2006-11-25 08:25:48 · 3 answers · asked by anne jane d 1 in Social Science Psychology

3 answers

Jean Piaget was a Swiss psychologist who developed genetic epistemology, the study of the development of learning. His studies centered on children.

From birth until about age two, children are in the sensorimotor stage. They are learning to control their body functions and to identify things in the world around them. Initially, things exist only if they can be seen. Toward the end of the stage, children understand that things exist even though they can't see them.

From 2 to 7 is the preoperational stage. Children understand things only from their own point of view. They understand proportion, but not value. Consequently, given a choice of one of two coins, they'll choose a nickel instead of a dime (assuming that each is bright and shiney). The nickel is bigger, but the dime has more value.

During the state of concrete operations, children not only learn about value, but also about cause and effect. A three-year-old can use a seesaw or teeter-totter, but an eight-year-old can figure out how and why it works. This is the stage from 7 to 12. Most adults can achieve the stage of concrete operations.

After age 12, children enter the stage of formal operations. This requires abstract thought. Hypothetical situations are understood. For example, if I pour water on this fire, what will happen? Thought becomes more complex. The following is a true story: Earlier today, I went to the dry cleaner's to pick up some shirts. The bill came to $8.53. I gave the counter person a ten-dollar bill and three pennies. She was totally befuddled. I had to tell her that I gave her the pennies so that I would get $1.50 change, thereby not receiving a whole bunch of smaller coins.

So, while virtually everyone who has a genetic capacity for normal intelligence achieves the stages of sensorimotor, preoperational, and concrete operations, not all can master the stage of formal operations.

Piaget died in 1980, but his work is carried on at the Jean Piaget Clinic in Zurich.

2006-11-25 09:06:22 · answer #1 · answered by Goethe 4 · 1 0

Equilibrium is a dual process of combining assimilation (incorporation of new events into pre-existing coginitive structures) and accommodation (Existing structures change to accomodate new information) to advance understanding of the world and competency in it.
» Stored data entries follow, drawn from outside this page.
(** * AI_Stat: commit-log parsing and statistics aggregation

    A shallow embedding of the two variants of the statistics tool,
    [src/repo/main.go] (per-author buckets keyed by e-mail) and
    [src/unnamed/part_000] (one global bucket), together with models of the
    Go library functions they call.

    Conventions.
    - A Go [string] is a sequence of bytes: [String.string], whose characters
      are the 256 values of [ascii].
    - A Go [int] is the 64-bit signed integer of the usual targets: a [Z]
      with the wrap-around written out ([wrap64]).
    - A Go [float64] is an IEEE 754 binary64 value: [spec_float] at
      precision 53 and maximal exponent 1024, computed with the Standard
      Library's reference operations ([SFmul], [SFltb], ...).
    - A Go [map[string]T] is a [gmap string T].
    - The trace that [processCommit] and [printStatistics] write to standard
      output is not part of the model; [time.Now] is an argument.
    - A [time.Time] at midnight in a location whose offset never changes is
      its date ([civil]); the times of an arbitrary [time.Location] are in
      the module [Zoned]. *)

From Stdlib Require Import ZArith Lia Bool List Ascii String SpecFloat DecimalString
  Permutation.
From stdpp Require Import gmap strings.

Local Open Scope string_scope.
Local Open Scope Z_scope.

(* ===================================================================== *)
(** * Package strings *)
(* ===================================================================== *)

Definition nonEmpty (s : string) : bool :=
  match s with EmptyString => false | String _ _ => true end.

(** Puts the byte [a] in front of the first piece of a list of pieces. *)
Definition consHead (a : ascii) (ps : list string) : list string :=
  match ps with
  | [] => [String a ""]
  | p :: ps' => String a p :: ps'
  end.

(** [strings.Split(s, sep)] for a separator of one byte: the pieces between
    the separators, empty ones included; never the empty list. *)
Fixpoint strings_Split (sep : ascii) (s : string) : list string :=
  match s with
  | EmptyString => [""]
  | String a s' =>
      if Ascii.eqb a sep then "" :: strings_Split sep s'
      else consHead a (strings_Split sep s')
  end.

(** [strings.Cut(s, sep)] for a separator of one byte: the text before and
    after its first occurrence. *)
Fixpoint strings_Cut (sep : ascii) (s : string) : option (string * string) :=
  match s with
  | EmptyString => None
  | String a s' =>
      if Ascii.eqb a sep then Some ("", s')
      else match strings_Cut sep s' with
           | Some (b, r) => Some (String a b, r)
           | None => None
           end
  end.

(** [strings.SplitN(s, sep, n)] for a separator of one byte and [n >= 0]:
    at most [n] pieces, the last one the unsplit remainder. *)
Fixpoint strings_SplitN (sep : ascii) (n : nat) (s : string) : list string :=
  match n with
  | O => []
  | S O => [s]
  | S n' =>
      match strings_Cut sep s with
      | Some (b, r) => b :: strings_SplitN sep n' r
      | None => [s]
      end
  end.

(** [strings.Join(elems, sep)]. *)
Fixpoint strings_Join (elems : list string) (sep : string) : string :=
  match elems with
  | [] => ""
  | [e] => e
  | e :: rest => e ++ sep ++ strings_Join rest sep
  end.

(** [strings.Trim(s, cutset)] for a cutset of one byte. *)
Fixpoint trimLeft (c : ascii) (s : string) : string :=
  match s with
  | String a s' => if Ascii.eqb a c then trimLeft c s' else s
  | EmptyString => ""
  end.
It refers to the balance between mind structure and the environment, with a congruency between the two, to tell you if you have a good enough model of the universe. The dual process allows a child to form schema, it helps to strike a balance between him or her self and the environment around them. According to Piaget, equilibration was one of the biggest factors in explaining why some children advance more quickly in terms of logical intelligence than others do.

2016-05-23 02:07:13 · answer #2 · answered by Anonymous · 0 0

Piaget served as professor of psychology at the University of Geneva from 1929 to 1975 and is best known for reorganizing cognitive development theory into a series of stages, expanding on earlier work from James Mark Baldwin: four levels of development corresponding roughly to (1) infancy, (2) pre-school, (3) childhood, and (4) adolescence. Each stage is characterized by a general cognitive structure that affects all of the child's thinking (a structuralist view influenced by philosopher Immanuel Kant). Each stage represents the child's understanding of reality during that period, and each but the last is an inadequate approximation of reality. Development from one stage to the next is thus caused by the accumulation of errors in the child's understanding of the environment; this accumulation eventually causes such a degree of cognitive disequilibrium that thought structures require reorganizing.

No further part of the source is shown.